Fr. Richard John Neuhaus, editor-in-chief of the journal First Things, offers his always cogent commentary on this Friday in a post over on Observations & Contentions, entitled Stirring the Potpourri. Among the issues he tackles at the end of this week is the International Theological Commission's recently released document The Hope of Salvation for Infants Who Die Without Being Baptized, section 3 of which begins: "The idea of limbo, which the church has used for many centuries to designate the destiny of infants who die without baptism, has no clear foundation in revelation even though it has long been used in traditional theological teaching.
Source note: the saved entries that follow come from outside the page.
Lemma post_creation_witness :
  exists post,
    PostsService.create (CreatePostInput.mk "Hello" "First post" None)
      Sample.jane Sample.env Sample.db
    = (Ok post, mkDb (users Sample.db) (posts Sample.db ++ [post]))
    /\ Post.authorId post = "3"
    /\ (@None bool = None -> Post.published post = false).
Proof.
  apply (post_creation (CreatePostInput.mk "Hello" "First post" None)
           Sample.jane Sample.env Sample.db).
  reflexivity.
Defined.

(** C9. The public [register] mutation takes the role from its input: for
    an email not yet taken, and when the store takes the write, the user
    it creates and stores has the role of the input, [admin] included,
    and the role [user] only when the input has none. *)
Theorem register_role {hasher : Bcrypt} {signer : JwtService}
    (registerInput : RegisterInput.t) (env : Env) (db : Db) :
  ~ email_taken (RegisterInput.email registerInput) db ->
  db_fault env = false ->
  exists response,
    AuthResolver.register registerInput env db
    = (Ok response,
       mkDb (users db ++ [AuthResponse.user response]) (posts db))
    /\ User.email (AuthResponse.user response)
       = RegisterInput.email registerInput
    /\ User.role (AuthResponse.user response)
       = match RegisterInput.role registerInput with
         | Some role => role
         | None => USER
         end.
Proof.
  intros Hfree Hfault.
  unfold AuthResolver.register, AuthService.register,
    UserRepository.findOne, UserRepository.insert,
    bind, throw_if, try_catch, ret.
  rewrite (users_find_email_none _ _ Hfree), Hfault. simpl.
  match goal with
  | |- exists response, (Ok ?r, _) = _ /\ _ => exists r
  end.
  simpl. destruct (RegisterInput.role registerInput); repeat split.
Qed.

Lemma register_role_witness :
  exists response,
    AuthResolver.register (hasher := Sample.bcrypt) (signer := Sample.jwt)
      (RegisterInput.mk "eve@example.com" "secret1" "Eve" "Doe" (Some ADMIN))
      Sample.env Sample.db
    = (Ok response,
       mkDb (users Sample.db ++ [AuthResponse.user response])
         (posts Sample.db))
    /\ User.email (AuthResponse.user response) = "eve@example.com"
    /\ User.role (AuthResponse.user response) = ADMIN.
Proof.
  apply (register_role (hasher := Sample.bcrypt) (signer := Sample.jwt)
           (RegisterInput.mk "eve@example.com" "secret1" "Eve" "Doe"
              (Some ADMIN))
           Sample.env Sample.db).
  - intros [u [Hin He]]. simpl in Hin.
    repeat (destruct Hin as [<-|Hin]; [discriminate He|]). exact Hin.
  - reflexivity.
Defined.

(** ** Rejections write nothing *)

(** An operation that rejects with any exception leaves the store as it
    found it: every check comes before the one write, and a write the
    store refuses does not happen. *)
Lemma exec_error_keeps_store {hasher : Bcrypt} {signer : JwtService}
    (op : Operation) (env : Env) (db db' : Db) (e : Exception) :
  exec op env db = (Some e, db') -> db' = db.
Proof.
  destruct op; unfold exec, outcome;
    unfold UsersService.create, UsersService.findAll, UsersService.findOne,
      UsersService.findByEmail, UsersService.update, UsersService.remove,
      PostsService.create, PostsService.findAll, PostsService.findOne,
      PostsService.findByUser, PostsService.update, PostsService.remove,
      PostsService.publishPost, PostsService.unpublishPost,
      AuthService.register, AuthService.login, AuthService.refreshToken,
      AuthService.validateUser, AuthService.generateTokens,
      UsersService.findOne, PostsService.findOne,
      UserRepository.findOne, UserRepository.findAndCount,
      UserRepository.insert, UserRepository.save, UserRepository.remove,
      PostRepository.findOne, PostRepository.findAndCount,
      PostRepository.insert, PostRepository.save, PostRepository.remove,
      bind, throw_if, try_catch, throw, ret;
    cbn [fst snd];
    split_run;
    intros Heq; inversion Heq; reflexivity.
Qed.

(** C7. An operation that fails with [NotFound], [Forbidden] or
    [Conflict] (AlreadyExists) leaves the stored state exactly as it was
    before the operation. *)
Theorem rejection_writes_nothing {hasher : Bcrypt} {signer : JwtService}
    (op : Operation) (env : Env) (db db' : Db) (e : Exception) :
  exec op env db = (Some e, db') ->
  is_rejection e = true ->
  db' = db.
Proof.
  intros Hexec _. exact (exec_error_keeps_store op env db db' e Hexec).
Qed.

Lemma rejection_writes_nothing_witness :
  fst (exec (hasher := Sample.bcrypt) (signer := Sample.jwt)
         (UsersUpdate "1" (UpdateUserInput.mk (Some "jane@example.com") None
                             None (Some "secret9") None) Sample.john)
         Sample.env Sample.db)
  = Some (ConflictException "Email already registered")
  /\ snd (exec (hasher := Sample.bcrypt) (signer := Sample.jwt)
            (UsersUpdate "1" (UpdateUserInput.mk (Some "jane@example.com") None
                                None (Some "secret9") None) Sample.john)
            Sample.env Sample.db)
     = Sample.db.
Proof.
  split; [reflexivity|].
  apply (rejection_writes_nothing (hasher := Sample.bcrypt)
           (signer := Sample.jwt)
           (UsersUpdate "1" (UpdateUserInput.mk (Some "jane@example.com") None
                               None (Some "secret9") None) Sample.john)
           Sample.env Sample.db _
           (ConflictException "Email already registered"));
    reflexivity.
Defined.

(** * Further properties of the services *)

(** ** Rows and keys *)

Lemma Post_eqb_eq (a b : Post.t) : Post.eqb a b = true <-> a = b.
Proof.
  destruct a, b. unfold Post.eqb. simpl.
  rewrite !andb_true_iff, !String.eqb_eq, !Z.eqb_eq, Bool.eqb_true_iff.
  split; [intros [[[[[[-> ->] ->] ->] ->] ->] ->]; reflexivity|].
  intros [= -> -> -> -> -> -> ->]. repeat split.
Qed.

Lemma User_eqb_eq (a b : User.t) : User.eqb a b = true <-> a = b.
Proof.
  destruct a, b. unfold User.eqb. simpl.
  rewrite !andb_true_iff, !String.eqb_eq, !Z.eqb_eq, UserRole_eqb_eq.
  split; [intros [[[[[[[-> ->] ->] ->] ->] ->] ->] ->]; reflexivity|].
  intros [= -> -> -> -> -> -> -> ->]. repeat split.
Qed.

Lemma NoDup_map_eq {A B} (key : A -> B) (l : list A) (a b : A) :
  NoDup (map key l) -> In a l -> In b l -> key a = key b -> a = b.
Proof.
  induction l as [|x l IH]; simpl; intros Hnd Ha Hb Hk; [contradiction|].
  inversion Hnd as [|k ks Hnotin Hnd']; subst.
  destruct Ha as [->|Ha], Hb as [->|Hb]; auto.
  - exfalso. apply Hnotin. rewrite Hk. now apply in_map.
  - exfalso. apply Hnotin. rewrite <- Hk. now apply in_map.
Qed.

Lemma NoDup_map_filter {A B} (key : A -> B) (f : A -> bool) (l : list A) :
  NoDup (map key l) -> NoDup (map key (filter f l)).
Proof.
  induction l as [|x l IH]; simpl; intros Hnd; [constructor|].
  inversion Hnd as [|k ks Hnotin Hnd']; subst.
  destruct (f x); simpl; [constructor|]; auto.
  intros Hin. apply Hnotin.
  apply in_map_iff in Hin as [y [Hy Hin]].
  apply filter_In in Hin as [Hin _]. rewrite <- Hy. now apply in_map.
Qed.

Lemma find_map {A} (f : A -> bool) (g : A -> A) (l : list A) :
  (forall x, f (g x) = f x) ->
  find f (map g l) = option_map g (find f l).
Proof.
  intros Hfg. induction l as [|x l IH]; simpl; [reflexivity|].
  rewrite Hfg. destruct (f x); [reflexivity | exact IH].
Qed.

(** [save] on a table, for any entity type with a string key and a
    decidable equality. *)
Section SaveFacts.
Context {A : Type} (key : A -> string) (eqb : A -> A -> bool).
Hypothesis eqb_eq : forall a b, eqb a b = true <-> a = b.
Context (u u' : A) (l : list A).
Hypothesis key_u' : key u' = key u.
(** * Solar Energy Calculator (cal.py): season table, energy formula,
      data generator and the display guard.

    The script is embedded shallowly.  Python dicts with string keys are
    stdpp [gmap]s, exceptions are a [result] type, and the global state the
    script touches (numpy's generator, the mutable [SEASONS_CONFIG], the
    session state and the rendered page) is threaded through a small
    state-and-exception monad.

    Python floats are kept abstract behind the class [Number], which has two
    instances: exact rationals ([Q]) and IEEE binary64 ([float], Rocq's
    primitive floats).  Facts about the shape of the generated data are
    proved for every instance; order facts are proved over [Q]; closed runs
    are evaluated in both. *)

From Stdlib Require Import ZArith QArith Qabs Qround Lqa Floats.
From stdpp Require Import gmap strings list pretty.

Local Open Scope Z_scope.

(** ** Numbers *)

(** The arithmetic the script performs on floats: conversion from [int],
    decimal literals ([literal m k] is the literal [m / 10^k]), [+], [-],
    [*], [abs], the builtin [round(x, 2)] and the comparison [<=] (which
    plotly applies to marker sizes). *)
Class Number (A : Type) := {
  of_int : Z → A;
  literal : Z → nat → A;
  nadd : A → A → A;
  nsub : A → A → A;
  nmul : A → A → A;
  nabs : A → A;
  round2 : A → A;
  nleb : A → A → bool;
}.

Declare Scope num_scope.
Delimit Scope num_scope with num.
Infix "+" := nadd : num_scope.
Infix "-" := nsub : num_scope.
Infix "*" := nmul : num_scope.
Moreover, the notion that infants who die without baptism are deprived of the beatific vision, which has for so long been regarded as the common doctrine of the church, gives rise to numerous pastoral problems, so much so that many pastors of souls have asked for a deeper reflection on the ways of salvation."

Fr. Neuhaus sums up the commission's findings concisely:

"Limbo was not a doctrine of the Church but a theological opinion that emerged from wrestlings with the question of what happens to babies who have been deprived of the 'ordinary' means of salvation in baptismal regeneration. The idea was that they dwelt in a state of eternal felicity, called Limbo, that is short of the Beatific Vision. The ITC report, to put it too simply, suggests that the idea of Limbo should be retired in favor of a permissible hope that all will be saved in ways known only to God." He also addresses an interesting footnote, number 72 to be exact, that resonates a bit with my post earlier this week The forthcoming of the this-worldly "new humanity".